# Steelhead "Trout"



## LilSiman/Medina (Nov 30, 2010)

I've asked this on differnt threads before but I wanted to make one of my own. 

Whats the difference between a stocked "steelhead" and Apple Creek "trout". I know that steelhead have the migratory instinct but are they bread any differently? Are fish that are stocked into Apple Creek and other inland streams that contain Rainbow trout the same fish in the hatchery as the steelhead that are stocked into the Rocky, Chagrin, etc.. as juveniles? Or are they hatched differently?


----------



## steelheadBob (Jul 6, 2004)

There no such place called apple creek.


----------



## c. j. stone (Sep 24, 2006)

LilSiman/Medina said:


> I've asked this on differnt threads before but I wanted to make one of my own.
> Are fish that are stocked into Apple Creek and other inland streams that contain Rainbow trout the same fish in the hatchery as the steelhead that are stocked into the Rocky, Chagrin, etc.. as juveniles?

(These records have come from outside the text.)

Lemma isDeleted_visible v ts id row :
  wf_vec v -> wf_ids ts id -> (row < DEFAULT_VECTOR_CAPACITY)%nat ->
  isDeleted v ts id row = Ok (visible ts id (delVersion v row)).
Proof.
  intros Hwf Hids Hrow. unfold isDeleted, delVersion, rawDelVersion.
  destruct (deletionStatus v) eqn:Hs.
  - by rewrite invalid_not_visible.
  - destruct (isSameDeletionVersion v) eqn:Hsame; [done|].
    unfold readVersion. destruct (deletedVersions v) as [l|] eqn:Hl.
    + destruct (wf_del_arr _ Hwf _ Hl) as (Hlen & _).
      destruct (lookup_lt_is_Some_2 l row) as [t Ht]; [lia|]. by rewrite Ht.
    + rewrite isSameDeletion_spec in Hsame. apply bool_decide_eq_false in Hsame.
      destruct Hsame. by apply (wf_del_check _ Hwf).
Qed.

(** What a transaction sees of a row: inserted for it and not deleted for it. *)
Definition rowVisible (v : VectorVersionInfo) (ts id : transaction_t) (row : nat) : bool :=
  visible ts id (insVersion v row) && negb (visible ts id (delVersion v row)).

Lemma isVisible_spec v ts id row :
  wf_vec v -> wf_ids ts id -> (row < DEFAULT_VECTOR_CAPACITY)%nat ->
  isVisible v ts id row = Ok (rowVisible v ts id row).
Proof.
  intros Hwf Hids Hrow. unfold isVisible, rowVisible.
  rewrite isInserted_visible by done. simpl.
  destruct (visible ts id (insVersion v row)); [|done].
  by rewrite isDeleted_visible by done.
Qed.

(** ** Writing ranges *)

Lemma sfor_writeInserted v l start n t :
  insertedVersions v = Some l -> (start + n <= length l)%nat ->
  sfor start n (fun i => writeInserted i t) v =
    (Ok tt, setInsertedVersions (Some (assign_range l start n t)) v).
Proof.
  revert v l start. induction n as [|n IH]; intros v l start Hl Hn; cbn [sfor assign_range].
  - unfold sret, setInsertedVersions. by rewrite <- Hl; destruct v.
  - erewrite sbind_ok.
    2:{ unfold writeInserted, arr_set. srun. rewrite Hl, decide_True by lia. reflexivity. }
    rewrite (IH _ (<[start:=t]> l)); [done|done|rewrite length_insert; lia].
Qed.

Lemma sfor_writeDeleted v l start n t :
  deletedVersions v = Some l -> (start + n <= length l)%nat ->
  sfor start n (fun i => writeDeleted i t) v =
    (Ok tt, setDeletedVersions (Some (assign_range l start n t)) v).
Proof.
  revert v l start. induction n as [|n IH]; intros v l start Hl Hn; cbn [sfor assign_range].
  - unfold sret, setDeletedVersions. by rewrite <- Hl; destruct v.
  - erewrite sbind_ok.
    2:{ unfold writeDeleted, arr_set. srun. rewrite Hl, decide_True by lia. reflexivity. }
    rewrite (IH _ (<[start:=t]> l)); [done|done|rewrite length_insert; lia].
Qed.

(** The back-fill of [append] reads the same version in every iteration. *)
Lemma sfor_backfill v l start n :
  insertedVersions v = Some l -> (start + n <= length l)%nat ->
  sfor start n (fun i => w <- sget ;; writeInserted i (sameInsertionVersion w)) v =
    (Ok tt, setInsertedVersions (Some (assign_range l start n (sameInsertionVersion v))) v).
Proof.
  revert v l start. induction n as [|n IH]; intros v l start Hl Hn; cbn [sfor assign_range].
  - unfold sret, setInsertedVersions. by rewrite <- Hl; destruct v.
  - erewrite sbind_ok.
    2:{ unfold writeInserted, arr_set. srun. rewrite Hl, decide_True by lia. reflexivity. }
    rewrite (IH _ (<[start:=sameInsertionVersion v]> l));
      [done|done|rewrite length_insert; lia].
Qed.

Lemma sfor_appendRows v l start n t :
  insertedVersions v = Some l -> (start + n <= length l)%nat ->
  (forall i, (start <= i < start + n)%nat -> l !! i = Some INVALID_TRANSACTION) ->
  sfor start n (fun i =>
      old <- readInserted i ;; kuAssert (old =? INVALID_TRANSACTION) ;;; writeInserted i t) v =
    (Ok tt, setInsertedVersions (Some (assign_range l start n t)) v).
Proof.
  revert v l start. induction n as [|n IH]; intros v l start Hl Hn Hinv; cbn [sfor assign_range].
  - unfold sret, setInsertedVersions. by rewrite <- Hl; destruct v.
  - erewrite sbind_ok.
    2:{ unfold writeInserted, readInserted, arr_set, arr_get. srun. rewrite Hl, (Hinv start) by lia.
        srun. rewrite Z.eqb_refl. srun. rewrite Hl, decide_True by lia. reflexivity. }
    rewrite (IH _ (<[start:=t]> l)); [done|done|rewrite length_insert; lia|].
    intros i Hi. rewrite list_lookup_insert_ne by lia. apply Hinv. lia.
Qed.

(** ** What each operation does to the versions of the rows *)

Lemma emptyVersions_lookup i :
  (i < DEFAULT_VECTOR_CAPACITY)%nat -> emptyVersions !! i = Some INVALID_TRANSACTION.
Proof. intros H. by apply lookup_replicate_2. Qed.

Lemma length_emptyVersions : length emptyVersions = DEFAULT_VECTOR_CAPACITY.
Proof. apply length_replicate. Qed.

Lemma default_assign_range (l : list transaction_t) start n t row :
  (start + n <= length l)%nat ->
  default INVALID_TRANSACTION (assign_range l start n t !! row) =
    if decide (start <= row < start + n)%nat then t
    else default INVALID_TRANSACTION (l !! row).
Proof. intros H. rewrite lookup_assign_range by done. by case_decide. Qed.

(** The array representation after a write. *)
Lemma wf_vec_set_inserted v l l' :
  wf_vec v -> insertedVersions v = Some l -> length l' = length l ->
  wf_vec (setInsertedVersions (Some l') v).
Proof.
  intros Hwf Hl Hlen. destruct (wf_ins_arr _ Hwf _ Hl) as (? & ? & ?).
  destruct Hwf. split; simpl; try done. intros ? [= <-]. by rewrite Hlen.
Qed.

Lemma wf_vec_set_deleted v l l' :
  wf_vec v -> deletedVersions v = Some l -> length l' = length l ->
  wf_vec (setDeletedVersions (Some l') v).
Proof.
  intros Hwf Hl Hlen. destruct (wf_del_arr _ Hwf _ Hl) as (? & ?).
  destruct Hwf. split; simpl; try done. intros ? [= <-]. by rewrite Hlen.
Qed.

Lemma insVersion_arr v l row :
  wf_vec v -> insertedVersions v = Some l ->
  insVersion v row = default INVALID_TRANSACTION (l !! row).
Proof.
  intros Hwf Hl. destruct (wf_ins_arr _ Hwf _ Hl) as (_ & Hs & Hst).
  unfold insVersion. rewrite Hst, isSameInsertion_spec, Hs, bool_decide_eq_false_2, Hl; [done|by intros []].
Qed.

Presently, technically-yes.(they have the same scientific name!) In REALITY-no. "Steelhead" are Lake(or ocean) run rainbow trout. They Use TO BE one strain before Phil Hillman(the State fisheries biologist who began the current strain stocking of steelhead) got into the game. The ones in the tribs are from the Little Manistee River strain and the ones in the inland streams, are not. One big difference, the inland stream strain are Fall spawners, the Manistee strain are Spring spawners. Also, one summer in L. Erie makes a big difference in the size(and temperment!!) of the fish.
http://www.dnr.state.oh.us/tabid/6166/Default.aspx


----------



## GRADY228 (Jun 25, 2005)

You are wrong Bob!!!!!!!!!!!!!!!!!!!!!!!!!


----------



## Lundfish (Apr 7, 2010)

I have to agree with C. J.

The Little Manistee strain is originally from a stream in California. They were brought to Michigan to see how they did in the Great Lakes. It performed well with good returns and natural reproduction in the colder streams. 

The trout that stay in the stream their whole life are called rainbow trout. The trout that leave the stream and go into the lake or ocean (the original or what some call the true steelhead go from a freshwater river to saltwater and return to the place where they were born to spawn in freshwater) are called Steelhead.

There are many different strains of Rainbow Trout. Each strain will have fish that stay in the stream or river and fish that go to big water. 

Lake Erie fish cannot survive the warm summer temps of the rivers and are forced to go into the deep colder parts of Lake Erie. Some say that there is natural reproduction in certain places of certain rivers. I believe that this is true when there is a natural spring located in a tributarty which is hard to come by in Ohio.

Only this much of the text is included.